Goal of the exercise -> Every line of the data should be retyped with no difference from the original.

Source material ->
(* ===== verification/Peer.v ===== *)
(** * The mesh of the peers: DirectPeerMesh of src/src/rank/peer.rs

    Every two ranks are connected by one stream per rail.  A send writes its frame
    and waits until the reader of the other rank has put it in that rank's inbox
    and acknowledged it; a receive takes the first frame of its rail, source and
    tag from the inbox of its rank.  The state is that of all ranks, with what is
    written to their streams and not yet read; a step is what one thread does
    between two points where another may go on.  A send locks the submission of
    its connection from the choice of a sequence number to the write; that is one
    step, as others see nothing of it before its end but through [set_peer_failure],
    which it polls for afterwards.  Poisoned locks, the write timeouts and the
    [Leave] frames of a mesh that is dropped are left out. *)
From stdpp Require Import countable.
From S2P Require Import Prelude Protocol Errors Processes P2pClient.

(** A pending acknowledgement of a rank, and its connection to a peer on a rail. *)
Record AckKey := mkAckKey { ack_peer : nat; ack_rail : nat; ack_sequence : Z }.

#[export] Instance AckKey_eq_dec : EqDecision AckKey.
Proof. solve_decision. Defined.

#[export] Instance AckKey_countable : Countable AckKey.
Proof. refine (inj_countable' (fun k => (ack_peer k, ack_rail k, ack_sequence k)) (fun k => mkAckKey k.1.1 k.1.2 k.2) _). by intros []. Defined.

(** Rank, rail, peer. *)
Abbreviation Connection := (nat * nat * nat)%type.

Record QueuedFrame := mkQueued { queued_rail : nat; queued_frame : Frame }.

Record SendArguments := mkSend {
  send_rail : nat;
  send_destination : nat;
  send_tag : Z;
  send_type : ElementType;
  send_count : Z;
  send_payload : list Z;
}.

Record ReceiveArguments := mkReceive {
  receive_rail : nat;
  receive_source : option nat;
  receive_tag : Z;
  receive_type : ElementType;
  receive_count : Z;
}.

(** Where a call stands. *)
Inductive PeerCall :=
  | SendEntering (q : SendArguments)
  | SendSubmitting (q : SendArguments)
  | SendWaiting (key : AckKey)
  | SendReturned (r : nresult unit)
  | ReceiveEntering (q : ReceiveArguments)
  | ReceiveWaiting (q : ReceiveArguments)
  | ReceiveReturned (r : nresult Frame)
  | Aborting (message : list Z) (remaining : list (nat * nat)) (first_error : option NetworkError)
  | AbortReturned (r : nresult unit).

(** The reader of a connection reads, acknowledges a frame that it has queued, or
    has returned. *)
Inductive PeerReader := PeerReading | Acknowledging (acknowledgement : Frame) | PeerStopped.

(** [sequences] are the next ones of the submissions, [streams] what a rank has
    written to a peer, [pending_acks] name the call to whose channel a sender
    belongs, and [answers] are the messages in the calls' channels. *)
Record PeerMesh := mkMesh {
  sequences : gmap Connection Z;
  streams : gmap Connection (list Frame);
  inboxes : gmap nat (list QueuedFrame);
  pending_acks : gmap (nat * AckKey) nat;
  failures : gmap nat Text;
  readers : gmap Connection PeerReader;
  answers : gmap nat (option Text);
  calls : gmap nat (nat * PeerCall);
}.

Definition mesh_new : PeerMesh := mkMesh ∅ ∅ ∅ ∅ ∅ ∅ ∅ ∅.

Definition set_sequence (s : PeerMesh) (c : Connection) (n : Z) : PeerMesh :=
  mkMesh (<[c := n]> (sequences s)) (streams s) (inboxes s) (pending_acks s) (failures s) (readers s) (answers s) (calls s).
Definition set_stream_of (s : PeerMesh) (c : Connection) (l : list Frame) : PeerMesh :=
  mkMesh (sequences s) (<[c := l]> (streams s)) (inboxes s) (pending_acks s) (failures s) (readers s) (answers s) (calls s).
Definition set_inbox (s : PeerMesh) (r : nat) (l : list QueuedFrame) : PeerMesh :=
  mkMesh (sequences s) (streams s) (<[r := l]> (inboxes s)) (pending_acks s) (failures s) (readers s) (answers s) (calls s).
Definition set_pending_acks (s : PeerMesh) (p : gmap (nat * AckKey) nat) : PeerMesh :=
  mkMesh (sequences s) (streams s) (inboxes s) p (failures s) (readers s) (answers s) (calls s).
Definition set_failure_of (s : PeerMesh) (r : nat) (m : Text) : PeerMesh :=
  mkMesh (sequences s) (streams s) (inboxes s) (pending_acks s) (<[r := m]> (failures s)) (readers s) (answers s) (calls s).
Definition set_peer_reader (s : PeerMesh) (c : Connection) (x : PeerReader) : PeerMesh :=
  mkMesh (sequences s) (streams s) (inboxes s) (pending_acks s) (failures s) (<[c := x]> (readers s)) (answers s) (calls s).
Definition set_answers (s : PeerMesh) (a : gmap nat (option Text)) : PeerMesh :=
  mkMesh (sequences s) (streams s) (inboxes s) (pending_acks s) (failures s) (readers s) a (calls s).
Definition set_call (s : PeerMesh) (t r : nat) (c : PeerCall) : PeerMesh :=
  mkMesh (sequences s) (streams s) (inboxes s) (pending_acks s) (failures s) (readers s) (answers s) (<[t := (r, c)]> (calls s)).

Definition stream_of (s : PeerMesh) (c : Connection) : list Frame := default [] (streams s !! c).
Definition inbox_of (s : PeerMesh) (r : nat) : list QueuedFrame := default [] (inboxes s !! r).
Definition sequence_of (s : PeerMesh) (c : Connection) : Z := default 0 (sequences s !! c).
Definition reader_of (s : PeerMesh) (c : Connection) : PeerReader := default PeerReading (readers s !! c).

Definition write_to (s : PeerMesh) (c : Connection) (f : Frame) : PeerMesh := set_stream_of s c (stream_of s c ++ [f]).
Definition queue_frame (s : PeerMesh) (r rail : nat) (f : Frame) : PeerMesh := set_inbox s r (inbox_of s r ++ [mkQueued rail f]).

(** The pending acknowledgements of a rank. *)
Definition pending_of (s : PeerMesh) (r : nat) : gmap (nat * AckKey) nat := filter (fun x => x.1.1 = r) (pending_acks s).

Definition set_peer_failure (s : PeerMesh) (r : nat) (message : Text) : PeerMesh :=
  let s := set_failure_of s r (default message (failures s !! r)) in
  set_pending_acks (set_answers s (map_fold (fun _ t a => <[t := Some message]> a) (answers s) (pending_of s r)))
    (filter (fun x => x.1.1 <> r) (pending_acks s)).

Section mesh.
Context `{Crc32Hash} (unique_id : list Z) (world_size rails : nat) (error_text : NetworkError -> list Z).
Abbreviation peer_z n := (Z.of_nat n).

The completed task ->
(* ===== verification/Peer.v ===== *)
(** * The mesh of the peers: DirectPeerMesh of src/src/rank/peer.rs

    Every two ranks are connected by one stream per rail.  A send writes its frame
    and waits until the reader of the other rank has put it in that rank's inbox
    and acknowledged it; a receive takes the first frame of its rail, source and
    tag from the inbox of its rank.  The state is that of all ranks, with what is
    written to their streams and not yet read; a step is what one thread does
    between two points where another may go on.  A send locks the submission of
    its connection from the choice of a sequence number to the write; that is one
    step, as others see nothing of it before its end but through [set_peer_failure],
    which it polls for afterwards.  Poisoned locks, the write timeouts and the
    [Leave] frames of a mesh that is dropped are left out. *)
From stdpp Require Import countable.
From S2P Require Import Prelude Protocol Errors Processes P2pClient.

(** A pending acknowledgement of a rank, and its connection to a peer on a rail. *)
Record AckKey := mkAckKey { ack_peer : nat; ack_rail : nat; ack_sequence : Z }.

#[export] Instance AckKey_eq_dec : EqDecision AckKey.
Proof. solve_decision. Defined.

#[export] Instance AckKey_countable : Countable AckKey.
Proof. refine (inj_countable' (fun k => (ack_peer k, ack_rail k, ack_sequence k)) (fun k => mkAckKey k.1.1 k.1.2 k.2) _). by intros []. Defined.

(** Rank, rail, peer. *)
Abbreviation Connection := (nat * nat * nat)%type.

Record QueuedFrame := mkQueued { queued_rail : nat; queued_frame : Frame }.

Record SendArguments := mkSend {
  send_rail : nat;
  send_destination : nat;
  send_tag : Z;
  send_type : ElementType;
  send_count : Z;
  send_payload : list Z;
}.

Record ReceiveArguments := mkReceive {
  receive_rail : nat;
  receive_source : option nat;
  receive_tag : Z;
  receive_type : ElementType;
  receive_count : Z;
}.

(** Where a call stands. *)
Inductive PeerCall :=
  | SendEntering (q : SendArguments)
  | SendSubmitting (q : SendArguments)
  | SendWaiting (key : AckKey)
  | SendReturned (r : nresult unit)
  | ReceiveEntering (q : ReceiveArguments)
  | ReceiveWaiting (q : ReceiveArguments)
  | ReceiveReturned (r : nresult Frame)
  | Aborting (message : list Z) (remaining : list (nat * nat)) (first_error : option NetworkError)
  | AbortReturned (r : nresult unit).

(** The reader of a connection reads, acknowledges a frame that it has queued, or
    has returned. *)
Inductive PeerReader := PeerReading | Acknowledging (acknowledgement : Frame) | PeerStopped.

(** [sequences] are the next ones of the submissions, [streams] what a rank has
    written to a peer, [pending_acks] name the call to whose channel a sender
    belongs, and [answers] are the messages in the calls' channels. *)
Record PeerMesh := mkMesh {
  sequences : gmap Connection Z;
  streams : gmap Connection (list Frame);
  inboxes : gmap nat (list QueuedFrame);
  pending_acks : gmap (nat * AckKey) nat;
  failures : gmap nat Text;
  readers : gmap Connection PeerReader;
  answers : gmap nat (option Text);
  calls : gmap nat (nat * PeerCall);
}.

Definition mesh_new : PeerMesh := mkMesh ∅ ∅ ∅ ∅ ∅ ∅ ∅ ∅.

Definition set_sequence (s : PeerMesh) (c : Connection) (n : Z) : PeerMesh :=
  mkMesh (<[c := n]> (sequences s)) (streams s) (inboxes s) (pending_acks s) (failures s) (readers s) (answers s) (calls s).
Definition set_stream_of (s : PeerMesh) (c : Connection) (l : list Frame) : PeerMesh :=
  mkMesh (sequences s) (<[c := l]> (streams s)) (inboxes s) (pending_acks s) (failures s) (readers s) (answers s) (calls s).
Definition set_inbox (s : PeerMesh) (r : nat) (l : list QueuedFrame) : PeerMesh :=
  mkMesh (sequences s) (streams s) (<[r := l]> (inboxes s)) (pending_acks s) (failures s) (readers s) (answers s) (calls s).
Definition set_pending_acks (s : PeerMesh) (p : gmap (nat * AckKey) nat) : PeerMesh :=
  mkMesh (sequences s) (streams s) (inboxes s) p (failures s) (readers s) (answers s) (calls s).
Definition set_failure_of (s : PeerMesh) (r : nat) (m : Text) : PeerMesh :=
  mkMesh (sequences s) (streams s) (inboxes s) (pending_acks s) (<[r := m]> (failures s)) (readers s) (answers s) (calls s).
Definition set_peer_reader (s : PeerMesh) (c : Connection) (x : PeerReader) : PeerMesh :=
  mkMesh (sequences s) (streams s) (inboxes s) (pending_acks s) (failures s) (<[c := x]> (readers s)) (answers s) (calls s).
Definition set_answers (s : PeerMesh) (a : gmap nat (option Text)) : PeerMesh :=
  mkMesh (sequences s) (streams s) (inboxes s) (pending_acks s) (failures s) (readers s) a (calls s).
Definition set_call (s : PeerMesh) (t r : nat) (c : PeerCall) : PeerMesh :=
  mkMesh (sequences s) (streams s) (inboxes s) (pending_acks s) (failures s) (readers s) (answers s) (<[t := (r, c)]> (calls s)).

Definition stream_of (s : PeerMesh) (c : Connection) : list Frame := default [] (streams s !! c).
Definition inbox_of (s : PeerMesh) (r : nat) : list QueuedFrame := default [] (inboxes s !! r).
Definition sequence_of (s : PeerMesh) (c : Connection) : Z := default 0 (sequences s !! c).
Definition reader_of (s : PeerMesh) (c : Connection) : PeerReader := default PeerReading (readers s !! c).

Definition write_to (s : PeerMesh) (c : Connection) (f : Frame) : PeerMesh := set_stream_of s c (stream_of s c ++ [f]).
Definition queue_frame (s : PeerMesh) (r rail : nat) (f : Frame) : PeerMesh := set_inbox s r (inbox_of s r ++ [mkQueued rail f]).

(** The pending acknowledgements of a rank. *)
Definition pending_of (s : PeerMesh) (r : nat) : gmap (nat * AckKey) nat := filter (fun x => x.1.1 = r) (pending_acks s).

Definition set_peer_failure (s : PeerMesh) (r : nat) (message : Text) : PeerMesh :=
  let s := set_failure_of s r (default message (failures s !! r)) in
  set_pending_acks (set_answers s (map_fold (fun _ t a => <[t := Some message]> a) (answers s) (pending_of s r)))
    (filter (fun x => x.1.1 <> r) (pending_acks s)).

Section mesh.
Context `{Crc32Hash} (unique_id : list Z) (world_size rails : nat) (error_text : NetworkError -> list Z).
Abbreviation peer_z n := (Z.of_nat n).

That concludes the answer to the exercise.